Problem description
Using the records that appear below, write out exactly the lines from the one with "Definition noAnswers : SecretReference" through the one with "assert (match (collectHealth", keeping both end lines.

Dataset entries
[Start of Attachment]
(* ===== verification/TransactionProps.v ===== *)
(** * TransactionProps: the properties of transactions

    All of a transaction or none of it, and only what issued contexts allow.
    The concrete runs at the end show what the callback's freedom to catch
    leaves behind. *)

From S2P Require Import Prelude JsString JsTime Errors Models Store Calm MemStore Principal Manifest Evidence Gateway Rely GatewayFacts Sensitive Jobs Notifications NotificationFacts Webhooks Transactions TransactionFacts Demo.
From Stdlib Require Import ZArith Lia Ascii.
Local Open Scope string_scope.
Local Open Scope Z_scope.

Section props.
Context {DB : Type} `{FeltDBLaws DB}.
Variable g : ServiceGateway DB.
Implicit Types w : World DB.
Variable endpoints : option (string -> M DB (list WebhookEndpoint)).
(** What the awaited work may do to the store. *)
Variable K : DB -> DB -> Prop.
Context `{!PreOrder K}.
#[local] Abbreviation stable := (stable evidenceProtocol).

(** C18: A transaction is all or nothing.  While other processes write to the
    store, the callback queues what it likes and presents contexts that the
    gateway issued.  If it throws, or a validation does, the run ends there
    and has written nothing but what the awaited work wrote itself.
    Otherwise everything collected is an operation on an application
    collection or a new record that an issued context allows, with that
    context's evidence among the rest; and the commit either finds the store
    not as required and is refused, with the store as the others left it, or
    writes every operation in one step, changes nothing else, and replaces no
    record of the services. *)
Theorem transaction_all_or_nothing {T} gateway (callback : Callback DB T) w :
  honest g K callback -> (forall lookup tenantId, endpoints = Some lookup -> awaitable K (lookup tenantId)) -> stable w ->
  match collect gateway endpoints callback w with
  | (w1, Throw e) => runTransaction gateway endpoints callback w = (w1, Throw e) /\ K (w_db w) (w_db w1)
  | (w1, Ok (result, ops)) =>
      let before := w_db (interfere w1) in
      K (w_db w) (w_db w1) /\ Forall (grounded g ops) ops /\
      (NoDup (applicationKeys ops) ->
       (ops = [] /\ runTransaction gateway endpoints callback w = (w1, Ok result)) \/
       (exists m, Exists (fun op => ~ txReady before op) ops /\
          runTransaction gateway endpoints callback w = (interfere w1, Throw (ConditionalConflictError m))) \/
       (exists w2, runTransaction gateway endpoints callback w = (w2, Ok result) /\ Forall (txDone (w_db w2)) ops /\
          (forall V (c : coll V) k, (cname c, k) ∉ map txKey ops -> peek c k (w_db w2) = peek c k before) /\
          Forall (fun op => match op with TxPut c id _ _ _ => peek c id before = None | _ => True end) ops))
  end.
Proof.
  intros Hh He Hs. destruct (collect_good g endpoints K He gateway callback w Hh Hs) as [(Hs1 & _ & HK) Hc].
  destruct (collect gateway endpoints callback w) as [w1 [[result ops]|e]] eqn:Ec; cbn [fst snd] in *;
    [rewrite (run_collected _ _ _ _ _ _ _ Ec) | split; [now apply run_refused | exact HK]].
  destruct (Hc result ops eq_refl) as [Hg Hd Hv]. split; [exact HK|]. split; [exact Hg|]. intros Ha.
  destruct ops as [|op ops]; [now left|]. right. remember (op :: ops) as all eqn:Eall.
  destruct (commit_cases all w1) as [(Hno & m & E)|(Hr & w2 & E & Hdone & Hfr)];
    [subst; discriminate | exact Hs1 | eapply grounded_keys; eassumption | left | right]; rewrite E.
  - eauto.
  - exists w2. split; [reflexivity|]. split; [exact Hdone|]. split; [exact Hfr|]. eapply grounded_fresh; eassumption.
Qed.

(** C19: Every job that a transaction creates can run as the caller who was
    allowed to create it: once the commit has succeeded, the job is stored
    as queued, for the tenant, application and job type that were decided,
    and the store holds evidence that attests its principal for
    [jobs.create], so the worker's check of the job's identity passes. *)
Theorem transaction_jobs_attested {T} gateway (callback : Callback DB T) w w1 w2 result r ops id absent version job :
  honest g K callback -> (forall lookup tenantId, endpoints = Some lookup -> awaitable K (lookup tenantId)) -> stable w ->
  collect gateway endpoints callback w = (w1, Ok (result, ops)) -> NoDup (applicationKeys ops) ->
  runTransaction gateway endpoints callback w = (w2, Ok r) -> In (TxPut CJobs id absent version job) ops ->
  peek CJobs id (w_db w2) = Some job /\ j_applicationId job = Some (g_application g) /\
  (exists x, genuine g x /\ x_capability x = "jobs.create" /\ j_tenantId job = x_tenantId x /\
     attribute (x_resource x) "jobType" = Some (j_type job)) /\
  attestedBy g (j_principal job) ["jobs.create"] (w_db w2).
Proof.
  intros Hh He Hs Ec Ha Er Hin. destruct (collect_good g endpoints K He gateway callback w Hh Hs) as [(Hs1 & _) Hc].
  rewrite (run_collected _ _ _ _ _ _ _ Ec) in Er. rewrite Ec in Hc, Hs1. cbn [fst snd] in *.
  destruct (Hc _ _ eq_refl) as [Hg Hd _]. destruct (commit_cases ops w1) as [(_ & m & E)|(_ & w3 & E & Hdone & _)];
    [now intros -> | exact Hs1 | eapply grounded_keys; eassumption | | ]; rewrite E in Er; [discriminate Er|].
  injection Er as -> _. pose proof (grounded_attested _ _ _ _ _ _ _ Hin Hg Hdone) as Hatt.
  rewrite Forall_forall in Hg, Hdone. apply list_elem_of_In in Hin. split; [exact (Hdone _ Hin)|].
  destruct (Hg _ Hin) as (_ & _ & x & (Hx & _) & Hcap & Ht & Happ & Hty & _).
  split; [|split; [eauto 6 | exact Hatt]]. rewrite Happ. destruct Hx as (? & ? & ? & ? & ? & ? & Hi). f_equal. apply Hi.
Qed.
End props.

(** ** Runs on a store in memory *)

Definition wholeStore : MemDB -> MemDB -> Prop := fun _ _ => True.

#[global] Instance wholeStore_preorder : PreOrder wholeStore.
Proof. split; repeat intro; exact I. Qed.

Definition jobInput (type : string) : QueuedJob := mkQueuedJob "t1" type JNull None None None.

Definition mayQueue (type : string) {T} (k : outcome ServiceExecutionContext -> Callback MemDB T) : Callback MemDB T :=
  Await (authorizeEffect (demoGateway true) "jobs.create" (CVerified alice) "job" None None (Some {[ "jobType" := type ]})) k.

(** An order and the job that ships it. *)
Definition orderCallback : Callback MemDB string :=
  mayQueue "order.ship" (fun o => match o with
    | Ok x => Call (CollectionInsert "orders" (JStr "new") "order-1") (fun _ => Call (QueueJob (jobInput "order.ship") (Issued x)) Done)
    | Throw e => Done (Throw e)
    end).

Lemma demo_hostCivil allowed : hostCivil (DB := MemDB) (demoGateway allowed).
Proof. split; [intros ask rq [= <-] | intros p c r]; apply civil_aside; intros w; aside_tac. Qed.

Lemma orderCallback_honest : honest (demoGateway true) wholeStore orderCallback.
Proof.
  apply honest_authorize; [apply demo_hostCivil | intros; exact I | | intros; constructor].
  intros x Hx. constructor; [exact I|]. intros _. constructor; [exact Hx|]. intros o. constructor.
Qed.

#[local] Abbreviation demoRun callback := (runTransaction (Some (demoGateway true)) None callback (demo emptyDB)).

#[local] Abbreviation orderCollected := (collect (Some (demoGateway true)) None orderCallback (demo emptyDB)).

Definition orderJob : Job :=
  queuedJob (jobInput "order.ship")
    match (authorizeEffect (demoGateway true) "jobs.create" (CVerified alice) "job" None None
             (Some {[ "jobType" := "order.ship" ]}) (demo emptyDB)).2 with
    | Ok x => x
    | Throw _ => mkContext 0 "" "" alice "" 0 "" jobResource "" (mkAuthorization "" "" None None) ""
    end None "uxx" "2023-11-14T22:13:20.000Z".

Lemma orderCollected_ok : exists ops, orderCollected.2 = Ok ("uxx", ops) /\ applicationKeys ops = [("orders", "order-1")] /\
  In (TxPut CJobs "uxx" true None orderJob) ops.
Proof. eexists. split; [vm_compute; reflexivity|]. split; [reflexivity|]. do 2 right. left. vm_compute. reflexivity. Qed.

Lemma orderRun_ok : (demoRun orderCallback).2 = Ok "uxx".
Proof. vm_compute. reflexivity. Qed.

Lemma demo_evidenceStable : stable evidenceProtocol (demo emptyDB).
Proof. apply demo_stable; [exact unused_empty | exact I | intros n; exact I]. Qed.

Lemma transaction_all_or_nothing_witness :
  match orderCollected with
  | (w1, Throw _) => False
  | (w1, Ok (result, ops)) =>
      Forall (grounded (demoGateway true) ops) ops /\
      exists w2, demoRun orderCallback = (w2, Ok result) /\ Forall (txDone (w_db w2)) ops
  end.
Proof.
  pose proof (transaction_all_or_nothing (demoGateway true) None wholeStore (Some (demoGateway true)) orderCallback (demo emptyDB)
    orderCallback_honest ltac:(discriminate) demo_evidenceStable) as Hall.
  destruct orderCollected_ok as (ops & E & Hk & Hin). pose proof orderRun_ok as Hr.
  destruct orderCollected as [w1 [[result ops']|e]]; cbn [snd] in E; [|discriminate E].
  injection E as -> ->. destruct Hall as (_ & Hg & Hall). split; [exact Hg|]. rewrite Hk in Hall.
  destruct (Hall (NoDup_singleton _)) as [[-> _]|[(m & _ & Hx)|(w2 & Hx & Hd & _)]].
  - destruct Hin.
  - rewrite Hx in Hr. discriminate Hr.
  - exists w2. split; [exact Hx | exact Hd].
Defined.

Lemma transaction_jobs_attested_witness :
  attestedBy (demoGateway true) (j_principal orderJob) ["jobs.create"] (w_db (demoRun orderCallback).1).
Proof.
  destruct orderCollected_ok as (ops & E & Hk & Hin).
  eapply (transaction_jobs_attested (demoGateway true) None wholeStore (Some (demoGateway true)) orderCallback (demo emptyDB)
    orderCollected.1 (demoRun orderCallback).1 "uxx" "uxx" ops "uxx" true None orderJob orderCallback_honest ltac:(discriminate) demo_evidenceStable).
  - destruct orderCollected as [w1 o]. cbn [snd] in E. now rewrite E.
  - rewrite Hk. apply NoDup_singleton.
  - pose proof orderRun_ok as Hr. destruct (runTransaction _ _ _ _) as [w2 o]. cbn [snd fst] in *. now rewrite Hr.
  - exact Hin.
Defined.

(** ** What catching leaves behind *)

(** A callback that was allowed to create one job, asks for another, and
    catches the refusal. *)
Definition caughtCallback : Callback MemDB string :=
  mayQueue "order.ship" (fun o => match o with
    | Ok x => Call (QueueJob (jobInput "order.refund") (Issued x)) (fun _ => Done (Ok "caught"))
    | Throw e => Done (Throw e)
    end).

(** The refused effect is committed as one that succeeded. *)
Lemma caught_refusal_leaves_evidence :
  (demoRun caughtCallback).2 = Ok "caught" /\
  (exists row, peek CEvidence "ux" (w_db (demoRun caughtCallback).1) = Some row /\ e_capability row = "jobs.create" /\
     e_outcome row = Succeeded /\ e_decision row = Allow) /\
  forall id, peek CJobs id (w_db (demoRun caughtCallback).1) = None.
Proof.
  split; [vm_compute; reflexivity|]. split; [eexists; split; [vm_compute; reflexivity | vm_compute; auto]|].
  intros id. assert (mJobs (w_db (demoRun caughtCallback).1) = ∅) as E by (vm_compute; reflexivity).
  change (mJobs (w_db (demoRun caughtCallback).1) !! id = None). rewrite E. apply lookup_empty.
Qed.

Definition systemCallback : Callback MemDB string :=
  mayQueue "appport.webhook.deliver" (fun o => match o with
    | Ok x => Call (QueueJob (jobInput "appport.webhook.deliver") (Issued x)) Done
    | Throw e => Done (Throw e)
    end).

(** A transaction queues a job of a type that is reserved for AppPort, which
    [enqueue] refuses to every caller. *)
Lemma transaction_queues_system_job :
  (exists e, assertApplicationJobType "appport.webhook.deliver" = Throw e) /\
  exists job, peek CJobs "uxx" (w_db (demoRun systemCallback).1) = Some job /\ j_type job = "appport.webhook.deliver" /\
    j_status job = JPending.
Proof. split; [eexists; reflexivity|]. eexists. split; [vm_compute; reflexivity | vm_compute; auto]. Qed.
[End of Attachment]
[Start of Attachment]
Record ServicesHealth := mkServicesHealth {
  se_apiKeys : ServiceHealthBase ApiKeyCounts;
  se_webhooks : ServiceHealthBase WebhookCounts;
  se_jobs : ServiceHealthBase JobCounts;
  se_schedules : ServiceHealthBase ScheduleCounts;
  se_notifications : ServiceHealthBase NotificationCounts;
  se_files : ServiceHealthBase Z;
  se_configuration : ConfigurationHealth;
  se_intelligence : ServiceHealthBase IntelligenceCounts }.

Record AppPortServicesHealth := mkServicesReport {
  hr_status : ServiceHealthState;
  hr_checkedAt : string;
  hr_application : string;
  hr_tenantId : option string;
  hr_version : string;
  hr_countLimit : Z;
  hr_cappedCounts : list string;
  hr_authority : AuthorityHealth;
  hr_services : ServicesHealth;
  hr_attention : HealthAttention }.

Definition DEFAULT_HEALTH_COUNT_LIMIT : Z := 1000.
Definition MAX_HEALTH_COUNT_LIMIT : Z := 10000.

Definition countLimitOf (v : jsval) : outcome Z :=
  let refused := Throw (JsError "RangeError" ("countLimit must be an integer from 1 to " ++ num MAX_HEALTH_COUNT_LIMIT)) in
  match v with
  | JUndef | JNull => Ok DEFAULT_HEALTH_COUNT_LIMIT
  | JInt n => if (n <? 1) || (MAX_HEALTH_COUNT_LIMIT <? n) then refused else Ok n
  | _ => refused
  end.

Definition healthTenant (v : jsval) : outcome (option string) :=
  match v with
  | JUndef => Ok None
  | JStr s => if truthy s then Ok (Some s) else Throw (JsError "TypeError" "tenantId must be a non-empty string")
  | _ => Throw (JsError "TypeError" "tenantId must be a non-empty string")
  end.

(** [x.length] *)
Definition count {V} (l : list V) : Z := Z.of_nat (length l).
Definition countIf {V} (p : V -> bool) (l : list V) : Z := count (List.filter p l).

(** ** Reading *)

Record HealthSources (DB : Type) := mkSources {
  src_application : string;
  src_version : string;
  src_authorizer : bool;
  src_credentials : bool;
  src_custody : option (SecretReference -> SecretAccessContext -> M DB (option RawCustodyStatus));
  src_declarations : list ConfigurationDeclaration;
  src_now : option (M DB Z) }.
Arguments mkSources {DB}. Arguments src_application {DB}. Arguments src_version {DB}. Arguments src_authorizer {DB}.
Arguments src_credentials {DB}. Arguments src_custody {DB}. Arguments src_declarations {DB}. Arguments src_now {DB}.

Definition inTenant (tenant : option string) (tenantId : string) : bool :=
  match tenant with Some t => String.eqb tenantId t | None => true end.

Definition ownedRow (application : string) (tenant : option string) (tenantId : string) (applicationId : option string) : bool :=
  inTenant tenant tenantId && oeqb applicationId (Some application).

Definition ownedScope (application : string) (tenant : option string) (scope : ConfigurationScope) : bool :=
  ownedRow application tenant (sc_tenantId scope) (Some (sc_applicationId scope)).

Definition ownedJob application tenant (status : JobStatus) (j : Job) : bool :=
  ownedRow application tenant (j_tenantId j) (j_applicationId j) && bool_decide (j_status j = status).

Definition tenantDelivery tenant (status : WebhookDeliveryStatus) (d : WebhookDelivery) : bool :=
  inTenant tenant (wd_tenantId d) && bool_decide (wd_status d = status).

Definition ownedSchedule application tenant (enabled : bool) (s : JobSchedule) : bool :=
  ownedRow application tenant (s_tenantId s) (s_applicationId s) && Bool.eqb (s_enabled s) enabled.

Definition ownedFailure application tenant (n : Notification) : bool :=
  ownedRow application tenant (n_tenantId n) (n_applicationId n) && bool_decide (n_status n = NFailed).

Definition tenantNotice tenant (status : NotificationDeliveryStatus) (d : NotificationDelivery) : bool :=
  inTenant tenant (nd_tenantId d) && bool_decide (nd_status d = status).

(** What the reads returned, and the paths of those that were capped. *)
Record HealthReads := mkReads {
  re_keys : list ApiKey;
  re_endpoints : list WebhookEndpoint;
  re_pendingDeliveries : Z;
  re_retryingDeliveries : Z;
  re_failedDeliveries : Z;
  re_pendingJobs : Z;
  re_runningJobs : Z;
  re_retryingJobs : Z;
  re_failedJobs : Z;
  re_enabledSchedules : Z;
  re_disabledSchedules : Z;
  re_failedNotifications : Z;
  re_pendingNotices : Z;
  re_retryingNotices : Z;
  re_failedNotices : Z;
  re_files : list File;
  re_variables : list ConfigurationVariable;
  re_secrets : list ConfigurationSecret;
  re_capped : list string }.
[End of Attachment]
[Start of Attachment]
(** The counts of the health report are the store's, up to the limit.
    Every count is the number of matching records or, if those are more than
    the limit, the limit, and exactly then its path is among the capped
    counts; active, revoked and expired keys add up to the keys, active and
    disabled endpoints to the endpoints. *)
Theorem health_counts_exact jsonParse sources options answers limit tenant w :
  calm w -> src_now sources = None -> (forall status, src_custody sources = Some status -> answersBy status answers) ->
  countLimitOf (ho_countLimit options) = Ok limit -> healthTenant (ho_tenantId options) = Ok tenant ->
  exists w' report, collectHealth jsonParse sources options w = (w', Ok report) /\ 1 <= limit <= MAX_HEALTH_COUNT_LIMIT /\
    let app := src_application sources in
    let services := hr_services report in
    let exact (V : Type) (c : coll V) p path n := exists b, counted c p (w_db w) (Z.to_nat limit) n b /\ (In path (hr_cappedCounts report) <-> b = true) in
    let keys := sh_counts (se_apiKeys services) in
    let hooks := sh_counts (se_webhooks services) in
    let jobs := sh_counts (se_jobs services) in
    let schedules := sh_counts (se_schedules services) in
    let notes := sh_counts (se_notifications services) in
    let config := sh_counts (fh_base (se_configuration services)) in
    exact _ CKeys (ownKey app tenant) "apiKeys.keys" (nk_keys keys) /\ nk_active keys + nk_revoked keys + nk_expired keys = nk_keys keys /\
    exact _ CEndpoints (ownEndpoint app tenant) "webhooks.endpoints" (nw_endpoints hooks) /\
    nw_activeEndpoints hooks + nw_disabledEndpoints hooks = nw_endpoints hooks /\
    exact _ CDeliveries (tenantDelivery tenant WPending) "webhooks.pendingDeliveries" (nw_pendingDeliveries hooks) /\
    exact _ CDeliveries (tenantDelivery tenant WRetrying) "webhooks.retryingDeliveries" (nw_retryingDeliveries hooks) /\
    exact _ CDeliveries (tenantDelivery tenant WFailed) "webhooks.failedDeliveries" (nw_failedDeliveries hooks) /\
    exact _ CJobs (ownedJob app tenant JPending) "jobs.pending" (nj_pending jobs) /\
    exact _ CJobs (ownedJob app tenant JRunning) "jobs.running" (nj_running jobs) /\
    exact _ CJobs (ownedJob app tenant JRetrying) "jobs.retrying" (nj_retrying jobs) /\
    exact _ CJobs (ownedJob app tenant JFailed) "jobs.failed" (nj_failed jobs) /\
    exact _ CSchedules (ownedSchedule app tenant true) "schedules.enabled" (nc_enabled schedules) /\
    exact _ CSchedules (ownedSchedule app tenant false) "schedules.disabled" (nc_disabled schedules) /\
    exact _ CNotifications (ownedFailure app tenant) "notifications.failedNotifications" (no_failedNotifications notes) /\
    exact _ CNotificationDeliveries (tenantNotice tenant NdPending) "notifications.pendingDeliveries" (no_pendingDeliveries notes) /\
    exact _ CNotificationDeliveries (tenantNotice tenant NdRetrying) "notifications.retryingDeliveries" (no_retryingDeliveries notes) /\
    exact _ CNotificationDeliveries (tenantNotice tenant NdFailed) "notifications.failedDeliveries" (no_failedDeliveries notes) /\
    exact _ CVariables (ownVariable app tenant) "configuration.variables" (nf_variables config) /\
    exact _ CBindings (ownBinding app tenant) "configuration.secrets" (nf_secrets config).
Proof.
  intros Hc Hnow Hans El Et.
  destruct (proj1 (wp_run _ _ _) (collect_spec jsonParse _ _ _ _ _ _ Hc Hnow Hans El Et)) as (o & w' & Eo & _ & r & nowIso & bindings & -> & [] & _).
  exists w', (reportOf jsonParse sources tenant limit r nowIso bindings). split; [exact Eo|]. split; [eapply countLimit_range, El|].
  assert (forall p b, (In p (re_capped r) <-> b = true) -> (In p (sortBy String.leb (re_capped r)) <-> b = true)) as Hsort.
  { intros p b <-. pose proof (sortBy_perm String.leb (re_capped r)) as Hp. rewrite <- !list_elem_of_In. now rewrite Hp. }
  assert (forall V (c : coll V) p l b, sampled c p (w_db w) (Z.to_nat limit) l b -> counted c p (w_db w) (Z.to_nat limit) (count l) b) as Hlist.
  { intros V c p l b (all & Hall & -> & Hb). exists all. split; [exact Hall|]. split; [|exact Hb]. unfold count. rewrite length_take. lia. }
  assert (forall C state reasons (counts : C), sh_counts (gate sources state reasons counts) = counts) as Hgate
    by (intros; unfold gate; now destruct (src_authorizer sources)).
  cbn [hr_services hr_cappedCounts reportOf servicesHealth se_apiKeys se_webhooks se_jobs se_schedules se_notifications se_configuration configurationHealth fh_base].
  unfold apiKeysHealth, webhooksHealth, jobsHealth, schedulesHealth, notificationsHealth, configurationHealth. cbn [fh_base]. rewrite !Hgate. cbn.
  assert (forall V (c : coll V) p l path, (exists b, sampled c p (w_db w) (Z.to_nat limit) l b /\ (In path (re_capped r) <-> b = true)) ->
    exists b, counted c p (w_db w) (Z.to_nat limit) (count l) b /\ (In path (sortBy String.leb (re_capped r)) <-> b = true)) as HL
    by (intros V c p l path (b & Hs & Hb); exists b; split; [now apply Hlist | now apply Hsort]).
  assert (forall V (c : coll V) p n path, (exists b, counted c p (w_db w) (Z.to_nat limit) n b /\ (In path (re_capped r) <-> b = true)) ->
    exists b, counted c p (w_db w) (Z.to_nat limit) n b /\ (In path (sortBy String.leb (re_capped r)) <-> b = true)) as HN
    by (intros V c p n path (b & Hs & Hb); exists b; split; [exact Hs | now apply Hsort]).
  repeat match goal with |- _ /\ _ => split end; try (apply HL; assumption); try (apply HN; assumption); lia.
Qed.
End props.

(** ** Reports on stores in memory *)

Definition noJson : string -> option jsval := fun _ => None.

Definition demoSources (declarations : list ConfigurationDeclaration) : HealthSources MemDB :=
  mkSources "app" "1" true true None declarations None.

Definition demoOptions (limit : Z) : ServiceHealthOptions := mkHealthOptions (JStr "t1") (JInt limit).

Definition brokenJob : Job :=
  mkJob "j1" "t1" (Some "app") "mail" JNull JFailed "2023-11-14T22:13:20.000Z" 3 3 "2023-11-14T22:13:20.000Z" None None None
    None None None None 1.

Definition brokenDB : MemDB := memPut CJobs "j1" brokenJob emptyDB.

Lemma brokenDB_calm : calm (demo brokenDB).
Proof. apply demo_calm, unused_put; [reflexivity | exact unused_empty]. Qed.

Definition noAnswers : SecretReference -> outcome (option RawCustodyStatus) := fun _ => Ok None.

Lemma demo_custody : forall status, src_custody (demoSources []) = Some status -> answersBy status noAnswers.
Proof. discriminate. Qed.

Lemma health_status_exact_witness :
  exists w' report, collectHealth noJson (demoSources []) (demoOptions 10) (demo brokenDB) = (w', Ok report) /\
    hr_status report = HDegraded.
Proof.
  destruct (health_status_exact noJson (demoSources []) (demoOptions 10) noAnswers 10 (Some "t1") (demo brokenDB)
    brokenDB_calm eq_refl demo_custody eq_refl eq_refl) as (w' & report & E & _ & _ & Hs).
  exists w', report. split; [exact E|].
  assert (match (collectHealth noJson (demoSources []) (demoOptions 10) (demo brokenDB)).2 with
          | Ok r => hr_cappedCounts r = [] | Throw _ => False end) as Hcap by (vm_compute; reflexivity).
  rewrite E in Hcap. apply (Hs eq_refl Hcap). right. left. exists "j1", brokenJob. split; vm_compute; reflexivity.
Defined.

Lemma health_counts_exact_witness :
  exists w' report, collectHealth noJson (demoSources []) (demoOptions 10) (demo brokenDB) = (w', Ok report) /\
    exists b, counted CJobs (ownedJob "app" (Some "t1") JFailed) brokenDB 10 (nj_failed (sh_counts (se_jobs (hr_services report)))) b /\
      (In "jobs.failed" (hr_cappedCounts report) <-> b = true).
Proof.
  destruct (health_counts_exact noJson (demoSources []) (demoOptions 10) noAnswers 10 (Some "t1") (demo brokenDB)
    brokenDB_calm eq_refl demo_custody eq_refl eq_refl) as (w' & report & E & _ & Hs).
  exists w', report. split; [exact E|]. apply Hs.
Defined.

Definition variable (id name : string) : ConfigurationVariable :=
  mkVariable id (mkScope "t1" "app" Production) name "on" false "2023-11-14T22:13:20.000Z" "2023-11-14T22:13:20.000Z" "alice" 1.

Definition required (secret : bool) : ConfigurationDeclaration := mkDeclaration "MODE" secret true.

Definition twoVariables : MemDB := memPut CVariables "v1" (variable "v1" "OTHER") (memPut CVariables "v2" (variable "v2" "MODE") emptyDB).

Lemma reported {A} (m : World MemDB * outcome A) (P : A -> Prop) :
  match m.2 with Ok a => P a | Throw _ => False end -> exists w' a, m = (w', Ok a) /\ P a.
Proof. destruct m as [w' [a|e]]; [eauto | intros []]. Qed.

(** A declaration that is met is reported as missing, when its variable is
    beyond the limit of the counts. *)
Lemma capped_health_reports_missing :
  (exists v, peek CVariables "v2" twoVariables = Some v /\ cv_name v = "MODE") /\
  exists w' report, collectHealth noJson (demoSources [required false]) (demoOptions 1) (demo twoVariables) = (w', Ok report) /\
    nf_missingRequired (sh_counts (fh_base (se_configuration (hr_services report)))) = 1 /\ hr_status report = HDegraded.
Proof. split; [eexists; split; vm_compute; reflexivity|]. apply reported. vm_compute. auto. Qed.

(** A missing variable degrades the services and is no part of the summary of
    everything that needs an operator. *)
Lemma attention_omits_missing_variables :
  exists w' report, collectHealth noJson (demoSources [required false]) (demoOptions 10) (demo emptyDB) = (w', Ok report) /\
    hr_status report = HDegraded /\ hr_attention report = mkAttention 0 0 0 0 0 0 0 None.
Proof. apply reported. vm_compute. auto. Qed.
[End of Attachment]
Solution to the problem
Definition noAnswers : SecretReference -> outcome (option RawCustodyStatus) := fun _ => Ok None.

Lemma demo_custody : forall status, src_custody (demoSources []) = Some status -> answersBy status noAnswers.
Proof. discriminate. Qed.

Lemma health_status_exact_witness :
  exists w' report, collectHealth noJson (demoSources []) (demoOptions 10) (demo brokenDB) = (w', Ok report) /\
    hr_status report = HDegraded.
Proof.
  destruct (health_status_exact noJson (demoSources []) (demoOptions 10) noAnswers 10 (Some "t1") (demo brokenDB)
    brokenDB_calm eq_refl demo_custody eq_refl eq_refl) as (w' & report & E & _ & _ & Hs).
  exists w', report. split; [exact E|].
  assert (match (collectHealth noJson (demoSources []) (demoOptions 10) (demo brokenDB)).2 with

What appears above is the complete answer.